In an effort to reduce the number of drowsiness-induced accidents, the National Sleep Foundation has declared November 2 to 9 Drowsy Driving Prevention Week. By educating people about the real risks of drowsy driving, they hope to help reduce the number of car wrecks and deaths from this easily preventable cause.
It’s difficult to attribute crashes to sleepiness, the Foundation notes. But conservative estimates from The National Highway Traffic Safety Administration guess that 100,000 police-reported crashes result from driver fatigue each year, resulting in approximately 1,550 deaths, 71,000 injuries, and $12.5 billion in monetary losses. Yikes.

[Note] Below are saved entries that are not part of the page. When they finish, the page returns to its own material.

(** Leaving: the entry is unlocked again. *)
Definition left_with s p (ents : list pmle) (i : nat) (e : pmle) : vm_state F :=
  set_tables (<[p := <[i := set_lock e false]> ents]> (tables s)) s.

Lemma bit_unlock_left s p ents i e :
  tables s !! p = Some (<[i := e]> ents) -> (i < length ents)%nat ->
  bit_unlock p i s = Ok (tt, left_with s p ents i e).
Proof.
  intros Ht Hi. unfold bit_unlock.
  erewrite bind_Ok by (eapply get_entry_ok; [done|by apply list_lookup_insert_eq]).
  erewrite put_entry_ok by done. unfold left_with. by rewrite list_insert_insert_eq.
Qed.

Section close.
Context (I : nat) (B p vs ve phys : Z) (u : bool) (s : vm_state F) (o : owners) (l big : list Z).
Context (s1 : vm_state F) (o1 : owners) (l1 : list Z) (ents : list pmle) (e1 : pmle).
Context (s2 : vm_state F) (o2 : owners) (l2 : list Z).
Abbreviation i := (table_index (S I) vs).
Abbreviation ee := (entry_end (S I) vs ve).
Abbreviation s3 := (left_with s2 p ents i e1).
Hypothesis (P : map_pre (S I) B p vs ve phys s o l big) (Hlt : vs < ve) (HI : (1 <= I <= 3)%nat).
Hypothesis (Ht : tables s !! p = Some ents) (Hlen : length ents = 512%nat).
Hypothesis (En : entered I (prefix (S I) B) p i ents s o l s1 o1 l1 big u e1).
Hypothesis (Q : map_post I (part (S I) B i) (get_phys e1) u vs ee phys s1 o1 l1 s2 o2 l2 big).

Lemma close_sub : prefix I (part (S I) B i) = prefix (S I) B * 512 + Z.of_nat i.
Proof. destruct P. by apply part_prefix; [lia| |apply table_index_lt]. Qed.

(** Tables outside the part keep their contents, the one of the entry apart. *)
Lemma close_frame q J pre :
  o !! q = Some (J, pre) -> q <> p -> ~ in_sub I (prefix (S I) B * 512 + Z.of_nat i) J pre ->
  tables s3 !! q = tables s !! q.
Proof.
  intros Hq Hqp Hn. cbn. rewrite lookup_insert_ne by done. destruct En, Q.
  rewrite (post_frame0 q J pre); [by apply en_frame0|by eapply lookup_weaken|by rewrite close_sub].
Qed.
Lemma close_same q : q <> p -> tables s3 !! q = tables s2 !! q.
Proof. intros. cbn. by rewrite lookup_insert_ne. Qed.

Lemma own_p : o2 !! p = Some (S I, prefix (S I) B).
Proof. destruct P, En, Q. eapply lookup_weaken; [|done]. by eapply lookup_weaken. Qed.
Lemma entry_p : tables s2 !! p = Some (<[i := e1]> ents).
Proof.
  destruct P, En, Q. rewrite <- (proj1 en_entry0).
  eapply post_frame0; [by eapply lookup_weaken|]. intros [H _]. lia.
Qed.

Lemma close_str : pt_str (tables s3) o2.
Proof.
  destruct P, En, Q. intros q J pre Hq.
  destruct (ok_str _ _ _ _ post_ok0 q J pre Hq) as (Hf & HJ & es' & Hes & Htab).
  split; [done|]. split; [done|]. destruct (decide (q = p)) as [->|Hne].
  - rewrite entry_p in Hes. simplify_eq. cbn. rewrite lookup_insert_eq. eexists. split; [done|].
    destruct Htab as [Hl He]. split; [by rewrite length_insert in *|].
    intros j e Hj. apply list_lookup_insert_Some in Hj as [(<- & <- & _)|(Hji & Hj)].
    + apply (He _ e1). apply list_lookup_insert_eq. pose proof (table_index_lt (S I) vs). lia.
    + apply He. by rewrite list_lookup_insert_ne.
  - rewrite close_same by done. by exists es'.
Qed.

Lemma close_unlocked : unlocked (tables s3) o2 (S I) (prefix (S I) B).
Proof.
  intros q J pre es2 j e2 Hq Hs Hq2 He2. destruct P, En, Q. destruct (decide (q = p)) as [->|Hne].
  { cbn in Hq2. rewrite lookup_insert_eq in Hq2. simplify_eq.
    apply list_lookup_insert_Some in He2 as [(<- & <- & _)|(_ & He2)]; [done|].
    eapply pre_unlocked0; [done|apply in_sub_refl|done|done]. }
  rewrite close_same in Hq2 by done.
  destruct (decide (in_sub I (prefix (S I) B * 512 + Z.of_nat i) J pre)) as [Hin|Hout].
  { eapply post_unlocked0; [done| |done|done]. by rewrite close_sub. }
  assert (o1 !! q = Some (J, pre)) as Hq1.
  { destruct (o1 !! q) as [x|] eqn:E; [|destruct (post_new0 _ _ _ Hq E) as [H _]; by rewrite close_sub in H].
    f_equal. symmetry. eapply (lookup_weaken _ o2) in E; [|done]. congruence. }
  assert (o !! q = Some (J, pre)) as Hq0.
  { destruct (o !! q) as [x|] eqn:E.
    - f_equal. symmetry. eapply (lookup_weaken _ o1) in E; [|done]. congruence.
    - assert (q = get_phys e1) as -> by (apply en_new0; by eauto). simplify_eq.
      destruct Hout. apply in_sub_refl. }
  eapply pre_unlocked0; [done|done| |done].
  rewrite <- Hq2, <- en_frame0 by (done || by eauto).
  symmetry. eapply post_frame0; [done|]. by rewrite close_sub.
Qed.

(** Addresses of the part go through the entry, the others do not. *)
Lemma close_walk_in c v :
  in_block (S I) B v -> table_index (S I) v = i ->
  walk_by c (tables s3) (S I) p v = prod_map id (c (user e1)) <$> walk_by c (tables s2) I (get_phys e1) v.
Proof.
  intros Hv Hvi. pose proof (table_index_lt (S I) vs) as Hi. destruct P, En, Q.
  destruct en_entry0 as (_ & Hpr & Hsz). assert (0 <= v) by (destruct pre_base0, Hv; lia).
  erewrite walk_at_entry; [|apply lookup_insert_eq|rewrite Hvi; apply list_lookup_insert_eq; lia].
  cbn [present size user set_lock]. rewrite Hpr, Hsz, orb_false_r. cbn [negb].
  rewrite (proj2 (Nat.eqb_neq I 0)) by lia. f_equal.
  apply (walk_ext _ _ _ o2); [by apply post_ok0|done| |].
  - eapply lookup_weaken; [|done]. etrans; [exact en_own0|]. do 2 f_equal.
    rewrite (prefix_step I v), Hvi by (done || lia). by rewrite (block_prefix (S I) B v) by (done || lia).
  - intros q J HJ Hq. apply close_same. intros ->. rewrite own_p in Hq. simplify_eq. lia.
Qed.

Lemma close_walk_out c v :
  in_block (S I) B v -> table_index (S I) v <> i ->
  walk_by c (tables s3) (S I) p v = walk_by c (tables s) (S I) p v.
Proof.
  intros Hv Hvi. destruct P. assert (0 <= v) by (destruct pre_base0, Hv; lia).
  pose proof (ok_str _ _ _ _ pre_ok0) as Hstr.
  destruct (pt_str_entry _ _ _ _ _ (table_index (S I) v) Hstr pre_own0 (table_index_lt _ _))
    as (ents' & e & Ht' & He & _ & _ & Hc & _). simplify_eq.
  rewrite (walk_at_entry c (tables s) _ _ _ ents e) by done.
  erewrite walk_at_entry; [|apply lookup_insert_eq|by rewrite list_lookup_insert_ne].
  destruct (present e) eqn:Hpr; [|done]. cbn [negb]. destruct ((I =? 0)%nat || size e) eqn:Hor; [done|].
  apply orb_false_iff in Hor as [_ Hsz]. specialize (Hc eq_refl ltac:(lia) Hsz).
  replace (S I - 1)%nat with I in Hc by lia.
  pose proof (prefix_step I v ltac:(lia) ltac:(done)) as Hps.
  rewrite (block_prefix (S I) B v) in Hps by (done || lia). f_equal.
  apply (walk_ext _ _ _ o); [done|done|by rewrite Hps|].
  intros q J HJ Hq. eapply close_frame; [done| |].
  - intros ->. rewrite pre_own0 in Hq. simplify_eq. lia.
  - intros Hin. pose proof (in_sub_prefix I J v ltac:(lia) ltac:(done)) as Hin2. rewrite Hps in Hin2.
    destruct (in_sub_child_inj _ _ _ _ _ _ _ (table_index_lt _ _) (table_index_lt _ _) Hin Hin2). done.
Qed.

(** The address lies in the part of the entry. *)
Lemma part_of v :
  in_block (S I) B v -> table_index (S I) v = i ->
  in_block I (part (S I) B i) v /\ 0 <= v /\ prefix (S I) v = prefix (S I) B.
Proof.
  intros Hv Hvi. destruct P. apply (part_index _ _ _ _ pre_base0 Hv) in Hvi.
  split; [unfold in_block; lia|]. split; [destruct pre_base0, Hv; lia|]. by apply block_prefix; [lia| |].
Qed.

(** What the entry of the part allows and what the tables below it allowed before. *)
Lemma close_user_before : user_open (tables s) (S I) p B -> user_open (tables s1) I (get_phys e1) (part (S I) B i).
Proof.
  intros Hu v Hv. pose proof (table_index_lt (S I) vs) as Hi.
  assert (in_block (S I) B v) as Hb by (eapply part_in; [exact Hi|unfold in_block in Hv; lia]).
  assert (table_index (S I) v = i) as Hvi by (destruct P; apply (part_index _ B); [done|done|lia]).
  destruct (part_of v Hb Hvi) as (_ & H0 & Hpv).
  destruct (en_user _ _ _ _ _ _ _ _ _ _ _ _ _ _ En) as (e & _ & _ & Hw).
  specialize (Hu v Hb). rewrite !Hw, leaf_below in Hu by done.
  pose proof (translate_leaf (tables s1) I (get_phys e1) v) as Hl.
  destruct (translate _ _ _ _) as [[f x]|], (leaf _ _ _ _) as [[f' x']|]; try done.
  destruct Hl as [-> Hx]. cbn in Hu. simplify_eq. do 2 f_equal. destruct x; [|by rewrite andb_false_r].
  by rewrite Hx, andb_true_r in *.
Qed.

Lemma close_user : user_open (tables s) (S I) p B -> user_open (tables s3) (S I) p B.
Proof.
  intros Hu v Hv. destruct (decide (table_index (S I) v = i)) as [Hvi|Hvi].
  2:{ rewrite !close_walk_out by done. by apply Hu. }
  destruct (part_of v Hv Hvi) as (Hb & H0 & Hpv).
  pose proof (post_user _ _ _ _ _ _ _ _ _ _ _ _ _ _ Q (close_user_before Hu) v Hb) as Hin.
  pose proof (post_walk _ _ _ _ _ _ _ _ _ _ _ _ _ _ Q v Hb) as Hpost.
  rewrite !close_walk_in, Hin, leaf_below by done.
  destruct (en_user _ _ _ _ _ _ _ _ _ _ _ _ _ _ En) as (e & _ & -> & Hw).
  destruct (_ && _).
  { rewrite Hpost. cbn. do 2 f_equal. by destruct (user e), u. }
  rewrite Hpost. pose proof (close_user_before Hu v Hb) as Hc. specialize (Hu v Hv).
  rewrite !Hw, Hc, leaf_below in Hu by done.
  destruct (leaf (tables s1) I (get_phys e1) v) as [[f x]|]; [|done]. cbn in *. do 2 f_equal.
  injection Hu as Hx. destruct x; [|by rewrite andb_false_r]. rewrite andb_true_r in *. by rewrite Hx.
Qed.

Lemma close_post : map_post (S I) B p u vs ee phys s o l s3 o2 l2 big.
Proof.
  pose proof (child_pre _ _ _ _ _ _ _ _ _ _ _ _ _ _ _ _ P Hlt HI En) as (_ & Hee & Hmin & Hpart & Hi & Hem).
  pose proof close_str. pose proof close_unlocked. pose proof close_user.
  pose proof part_of as Hpo. destruct P, En, Q. split; [|done| | | | | |done| |by etrans].
  - destruct post_ok0. by split.
  - by etrans.
  - intros q J pre Hq Hn. destruct (o1 !! q) as [x|] eqn:E.
    + assert (q = get_phys e1) as -> by (apply en_new0; by eauto).
      assert (o2 !! get_phys e1 = Some (I, prefix (S I) B * 512 + Z.of_nat i)) as E2
        by (by eapply lookup_weaken). simplify_eq.
      split; [|lia]. eapply in_sub_child; [exact Hi|apply in_sub_refl].
    + destruct (post_new0 _ _ _ Hq E) as [Hs HJ]. rewrite close_sub in Hs. split; [|lia].
      by eapply in_sub_child.
  - intros q J pre Hq Hn. eapply close_frame; [done| |].
    + intros ->. simplify_eq. apply Hn, in_sub_refl.
    + intros Hs. apply Hn. by eapply in_sub_child.
  - pose proof (pages_between vs ee (proj1 pre_align0) Hem ltac:(lia)). nia.
  - intros v Hv. destruct (decide (table_index (S I) v = i)) as [Hvi|Hvi].
    + destruct (Hpo v Hv Hvi) as (Hb & Hv0 & Hpv). rewrite close_walk_in, leaf_below by done.
      rewrite post_walk0 by done. destruct ((vs <=? v) && (v <? ee)); [done|].
      destruct en_user0 as (e & _ & _ & Hw). by rewrite Hw, leaf_below.
    + rewrite close_walk_out by done.
      destruct (Z.leb_spec vs v), (Z.ltb_spec v ee); cbn [andb]; try done.
      exfalso. apply Hvi. apply (part_index _ B); [done|done|]. lia.
  - destruct en_rest0 as (?&?&?&?), post_rest0 as (?&?&?&?). repeat split; cbn; congruence.
Qed.
End close.

(** ** The loop and the recursion *)

Definition map_spec (I : nat) (fl : Z) (f : Z -> Z -> Z -> Z -> M (vm_state F) unit) : Prop :=
  forall B p vs ve phys s o l big, map_pre I B p vs ve phys s o l big ->
  exists s' o' l', f p vs ve phys s = Ok (tt, s') /\
    map_post I B p (has_flag fl flags_user) vs ve phys s o l s' o' l' big.

Lemma map_round_enter I fl child p i vs ee phys s :
  I <> 1%nat ->
  map_round I 1 child fl p i vs ee phys s =
  (enter fl p i ;; (let* e := get_entry p i in child (get_phys e) vs ee phys) ;; bit_unlock p i) s.
Proof.
  intros HI. unfold map_round, enter. rewrite (proj2 (Nat.eqb_neq I 1)) by done. unfold bind.
  destruct (bit_lock p i s) as [[[] s1]|]; [|done]. destruct (get_entry p i s1) as [[e s2]|]; [|done].
  match goal with |- context [match ?m s2 with _ => _ end] => destruct (m s2) as [[[] s3]|]; [|done] end.
  destruct (get_entry p i s3) as [[e3 s4]|]; [|done]. by destruct (put_entry p i _ s4) as [[[] s5]|].
Qed.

To help you stay bright-eyed and bushy-tailed while you’re behind the wheel, the Foundation suggests:
- Get adequate sleep. Most adults need 7-9 hours each night to maintain alertness.
- Schedule regular breaks. You need one stop every 100 miles or 2 hours.
- Travel with a buddy, if possible. You can split up driving time, and you’ll have someone to talk to.
- Avoid alcohol and medications that cause drowsiness. Talk to your doctor if you’re worried about your meds.
If you start to get heavy eyelids when on the road, stop driving. It’s always better to get to your destination late than not at all.